An attorney for the state said Monday that one of Fulton County’s top property assessors is so inept at gauging values, his residential appraiser's license should be revoked in order to protect the public.
Board of Assessors member Donald Johnson, however, blames his own department for a series of inflated appraisals between 2005 and 2007. Appraisals must cite prices of nearby, similar properties, and Johnson contends that the assessors office was taking so long back then to make data available to the public that he missed sales that might have lessened his values.
"When I pulled the tax records," Johnson testified, explaining why he didn't include a lower sale in one of his appraisals, "it was not on there."
Johnson is one of hundreds of appraisers that the state Real Estate Commission and Appraisers Board has called to account in the wake of the housing market crash, but his case has led taxpayer advocates to raise more doubts about the county's ability to fairly set tax values.
He is one of five assessors appointed by the Fulton County Commission, charged with deciding fair market values to determine how much taxpayers get billed, then hearing appeals. The state's case has played out while the assessors office mailed about 331,000 assessment notices last month, launching the appeals period.
Inflated appraisals, though not criminal offenses, played into the real estate meltdown, opening the door to housing scams, leaving homeowners stuck with massive loans based on bogus home values and allowing sales that jacked up thousands of property assessments. Johnson's attorney said the complaint against him came from a bank, which is trying pass along blame for its own mistakes.
Two and a half days of testimony in the complex license revocation case came to a close Monday, and Johnson's fate both as an assessor's board member and a professional appraiser now lies with an administrative law judge.
Judge Ana Kennedy gave attorneys until June 26 to submit proposed written rulings and said she'll make her decision by July 25.
The state has accused Johnson, a self-employed appraiser, of incompetence, negligence and falsifying documents in his work for private clients. The appraisers board contends that he overvalued three quadruplexes on Hollywood Road and townhouse on Moreland Avenue, areas rife with mortgage fraud during the height of the housing bubble.
While the loss of his appraiser's license wouldn't prevent Johnson from serving on the Board of Assessors, he has promised the commissioner who appointed him, Bill Edwards, that he will step down if he’s found in any way at fault.

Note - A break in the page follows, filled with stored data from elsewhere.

(** * cat-raoke: the music subscription of [src/music/youtube.ts]

    A shallow embedding of [MusicSubscription] (queue draining, voice
    connection resilience), of the module-level [subscriptions] registry and
    of [joinVCAndCreateSubscription].

    Conventions of the embedding.
    - The subscription object is a record; a method is a function from the
      object's fields before the call to the fields after it, together with
      the list of effects it performed on its collaborators, oldest first.
    - The audio player, the voice connection, the text channel and the
      interaction are collaborators of [@discordjs/voice] and [discord.js].
      A call of one of their methods is recorded as an [Effect]; the part of
      their state the code reads back ([audioPlayer.state],
      [voiceConnection.state.status], [voiceConnection.rejoinAttempts]) is a
      field of the record.  Their [stateChange] notifications reach the
      listeners installed by the constructor as events.
    - An [async] function is cut at each [await]: the function runs to its
      first [await] and reports what it waits for; a second function resumes
      it on the fields as they are when the awaited promise settles.
    - The recursion of [processQueue] is bounded by a fuel argument which
      counts the nested calls still allowed; running out of it is reported
      as [OutOfFuel], never as a return. *)

From Stdlib Require Import ZArith Lia.
From stdpp Require Import base strings list gmap.

Local Open Scope Z_scope.

(** ** Collaborator types *)

(** [Snowflake]: a Discord identifier. *)
Abbreviation Snowflake := string.

(** [AudioResource<Track>]; [metadata.data.title] is all the code reads. *)
Record AudioResource := { metadata_title : string }.

(** A JavaScript [Error]; the code reads [error.message]. *)
Record Error := { message : string }.

(** [Track] is imported from [./track.js]: a title and the
    [createAudioResource] method, taken here as its settled promise, a
    resource or the error it rejects with. *)
Record Track := {
  title : string;
  createAudioResource : AudioResource + Error
}.

(** [AudioPlayerStatus] and [AudioPlayerState] of [@discordjs/voice]: every
    state but [Idle] carries the resource in use. *)
Inductive AudioPlayerStatus := Idle | Buffering | Paused | Playing | AutoPaused.

Inductive AudioPlayerState :=
| IdleState
| BufferingState (resource : AudioResource)
| PausedState (resource : AudioResource)
| PlayingState (resource : AudioResource)
| AutoPausedState (resource : AudioResource).

Definition player_status (st : AudioPlayerState) : AudioPlayerStatus :=
  match st with
  | IdleState => Idle
  | BufferingState _ => Buffering
  | PausedState _ => Paused
  | PlayingState _ => Playing
  | AutoPausedState _ => AutoPaused
  end.

Definition AudioPlayerStatus_eqb (a b : AudioPlayerStatus) : bool :=
  match a, b with
  | Idle, Idle | Buffering, Buffering | Paused, Paused
  | Playing, Playing | AutoPaused, AutoPaused => true
  | _, _ => false
  end.

(** [VoiceConnectionStatus], [VoiceConnectionDisconnectReason] and
    [VoiceConnectionState]: [closeCode] is defined only on a
    [WebSocketClose] disconnection, [reason] only when disconnected. *)
Inductive VoiceConnectionStatus :=
  Signalling | Connecting | Ready | Disconnected | Destroyed.

Inductive VoiceConnectionDisconnectReason :=
  WebSocketClose | AdapterUnavailable | EndpointRemoved | Manual.

Record VoiceConnectionState := {
  status : VoiceConnectionStatus;
  reason : option VoiceConnectionDisconnectReason;
  closeCode : option Z
}.

Definition VoiceConnectionStatus_eqb (a b : VoiceConnectionStatus) : bool :=
  match a, b with
  | Signalling, Signalling | Connecting, Connecting | Ready, Ready
  | Disconnected, Disconnected | Destroyed, Destroyed => true
  | _, _ => false
  end.

Definition reason_is (r : VoiceConnectionDisconnectReason)
    (o : option VoiceConnectionDisconnectReason) : bool :=
  match o, r with
  | Some WebSocketClose, WebSocketClose
  | Some AdapterUnavailable, AdapterUnavailable
  | Some EndpointRemoved, EndpointRemoved
  | Some Manual, Manual => true
  | _, _ => false
  end.

Definition closeCode_is (c : Z) (o : option Z) : bool :=
  match o with Some c' => c' =? c | None => false end.

(** The part of the [VoiceConnection] handle the subscription reads. *)
Record VoiceConnection := {
  vc_status : VoiceConnectionStatus;
  rejoinAttempts : Z
}.
(** C3. Grace-period boundary. A decrypted record whose naive
    [validatedAt] lies 7 days and 1 second before [now] is rejected. When
    the expiry test passes (and the end of the grace period is a
    representable date), a record validated 6 days 23 hours before [now]
    is accepted, and rejection happens exactly when
    [now > validatedAt + 7 days], a strict inequality. *)
Theorem grace_period_boundary {P : Platform} (st : state)
    (d : gmap string json) (vs : string) (va : Z) :
  cache_decrypts_to st (JObj d) →
  d !! "validatedAt" = Some (JStr vs) →
  fromisoformat vs = Ok (naive va) →
  (va = w_now (world st) - (7 * MICROS_PER_DAY + MICROS_PER_SECOND) →
   (validate_offline st).1 = Ok false)
  ∧ (∀ x, d !! "expiresAt" = Some x →
          license_expired (naive (w_now (world st))) x = Ok false →
          0 ≤ va + timedelta_days OFFLINE_GRACE_DAYS ≤ DATETIME_MAX →
          (va = w_now (world st) - (6 * MICROS_PER_DAY + 23 * MICROS_PER_HOUR) →
           (validate_offline st).1 = Ok true)
          ∧ ((validate_offline st).1 = Ok false ↔
             w_now (world st) > va + 7 * MICROS_PER_DAY)).
Proof.
  intros Hdec Hv Hparse. split.
  - intros Hva. destruct (validate_offline_result st) as [Htrue|Hfalse]; [|done].
    apply (validate_offline_true_iff st d Hdec) in Htrue.
    pose proof Htrue as (vr & er & _ & _ & _ & He & _).
    apply (offline_checks_naive _ d vs va er Hv Hparse He) in Htrue
      as (_ & Hgrace & _).
    unfold timedelta_days, OFFLINE_GRACE_DAYS, MICROS_PER_DAY,
      MICROS_PER_SECOND in *. lia.
  - intros x He Hexp Hrange.
    pose proof (offline_checks_naive (w_now (world st)) d vs va x Hv Hparse He)
      as Hchecks.
    pose proof (validate_offline_true_iff st d Hdec) as Htrue.
    unfold timedelta_days, OFFLINE_GRACE_DAYS in *.
    split.
    + intros Hva. apply Htrue, Hchecks. repeat split; try done; try lia.
      unfold MICROS_PER_DAY, MICROS_PER_HOUR in *. lia.
    + split.
      * intros Hfalse.
        destruct (Z_lt_le_dec (va + 7 * MICROS_PER_DAY) (w_now (world st)))
          as [Hlt|Hle]; [lia|].
        assert ((validate_offline st).1 = Ok true) as Hacc.
        { apply Htrue, Hchecks. repeat split; try done; lia. }
        congruence.
      * intros Hgt. destruct (validate_offline_result st) as [Hacc|Hrej]; [|done].
        apply Htrue, Hchecks in Hacc as (_ & Hgrace & _). lia.
Qed.

Lemma grace_period_boundary_witness :
  (validate_offline (P := TestHost.host)
     (mk_state Scenario.client
        (Scenario.offline_world Scenario.t_seven_days_1s_later
                                Scenario.file_null_expiry))).1 = Ok false
  ∧ (validate_offline (P := TestHost.host)
       (mk_state Scenario.client
          (Scenario.offline_world Scenario.t_six_days_23h_later
                                  Scenario.file_null_expiry))).1 = Ok true.
Proof.
  split.
  - apply (proj1 (grace_period_boundary (P := TestHost.host) _
                    Scenario.record_null_expiry "2024-01-08T12:30:05"
                    Scenario.t_validated
                    (null_expiry_file_decrypts _)
                    ltac:(vm_compute; reflexivity)
                    ltac:(vm_compute; reflexivity))).
    vm_compute. reflexivity.
  - apply (proj2 (grace_period_boundary (P := TestHost.host) _
                    Scenario.record_null_expiry "2024-01-08T12:30:05"
                    Scenario.t_validated
                    (null_expiry_file_decrypts _)
                    ltac:(vm_compute; reflexivity)
                    ltac:(vm_compute; reflexivity))
                 JNull
                 ltac:(vm_compute; reflexivity)
                 ltac:(vm_compute; reflexivity)
                 ltac:(vm_compute; split; discriminate)).
    vm_compute. reflexivity.
Defined.

(** C9. [validate_offline] changes the client only when it succeeds. On
    every run that returns [False] (no file, unreadable or malformed file,
    no crypto backend, failed decryption or parse, missing keys, grace
    period over, license expired, any exception) [license_info] and
    [offline_mode] are what they were. A run that returns [True] has
    decrypted a record that passed every test; it sets [license_info] to
    that record with [offlineMode] set to [True], and [offline_mode] to
    [True]. No run raises. *)
Theorem validate_offline_mutates_only_on_success {P : Platform} (st : state) :
  ((validate_offline st).1 = Ok false
   ∧ license_info (self (validate_offline st).2) = license_info (self st)
   ∧ offline_mode (self (validate_offline st).2) = offline_mode (self st))
  ∨ (∃ d, cache_decrypts_to st (JObj d)
          ∧ offline_checks (w_now (world st)) d
          ∧ (validate_offline st).1 = Ok true
          ∧ license_info (self (validate_offline st).2)
            = Some (JObj (<["offlineMode" := JBool true]> d))
          ∧ offline_mode (self (validate_offline st).2) = true).
Proof.
  destruct (validate_offline_cases st) as
    [(w' & Hrun & _)|(d & Hdec & Hchecks & Hrun)]; rewrite Hrun.
  - by left.
  - right. exists d. by repeat split.
Qed.

(** ** The encryption round trip *)

Lemma byte_xor_cancel_l (k b : byte) : byte_xor k (byte_xor k b) = b.
Proof.
  unfold byte_xor. rewrite byte_val_of_Z.
  pose proof (lxor_byte_range _ _ (byte_val_range k) (byte_val_range b)).
  rewrite Z.mod_small by done.
  rewrite <- Z.lxor_assoc, Z.lxor_nilpotent, Z.lxor_0_l.
  apply byte_of_Z_val.
Qed.

(** The test host satisfies the laws. *)
Lemma host_laws : PlatformLaws TestHost.host.
Proof.
  split; simpl.
  - intros key blk _ Hlen. by rewrite length_map.
  - intros key blk _ _. rewrite map_map. rewrite <- (map_id blk) at 2.
    apply map_ext. intros b. apply byte_xor_cancel_l.
  - intros s b. unfold TestHost.encode_ascii, TestHost.decode_ascii.
    destruct (forallb TestHost.is_ascii_byte (list_byte_of_string s)) eqn:E;
      [|done].
    intros [= <-]. rewrite E. by rewrite string_of_list_byte_of_string.
Qed.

Johnson is accused of using selective sales -- many of them inflated -- to boost values. In one case, the state alleges, he set a quadruplex's value at $345,000, ignoring nearby sales of $162,500 and using data provided by the mortgage company and a closing attorney.
In his closing argument, state attorney Paul Nystrom zeroed in on the townhouse, which Johnson and his daughter valued at $240,000. They found a sale in the same subdivision for $179,000 but didn't use it as a comparable, noting that it was "below the market."
Nystrom said Johnson was "covering his tracks."
"I think he wanted to have something there so that if he was ever called out on it, he could say, ‘I referenced that'," the attorney said.
Johnson has maintained that many of the sales the state says he should have referenced weren't available yet on the Web. In a hearing last month, two assessors office workers testified that during those years, sales took months, sometimes years, to be keyed into the system, then months more before they showed up on the Internet.
Those problems have since been corrected, Johnson said.
"It's one thing to ask my client to read tea leaves," Lackland said after Monday's hearing. "It's another thing if the tea leaves aren't there."
As foreclosures continue, complaints against appraisers are still being lodged with the state, usually by lending institutions and homeowners, according to Deputy Real Estate Commissioner Craig Coffee.
After peaking last year, cases are beginning to taper off, statistics show.
The appraisers board revoked 44 licenses last fiscal year, down from 90 in 2010 -- a 10-year high. It issued 37 citations last year, down from 67 the previous year.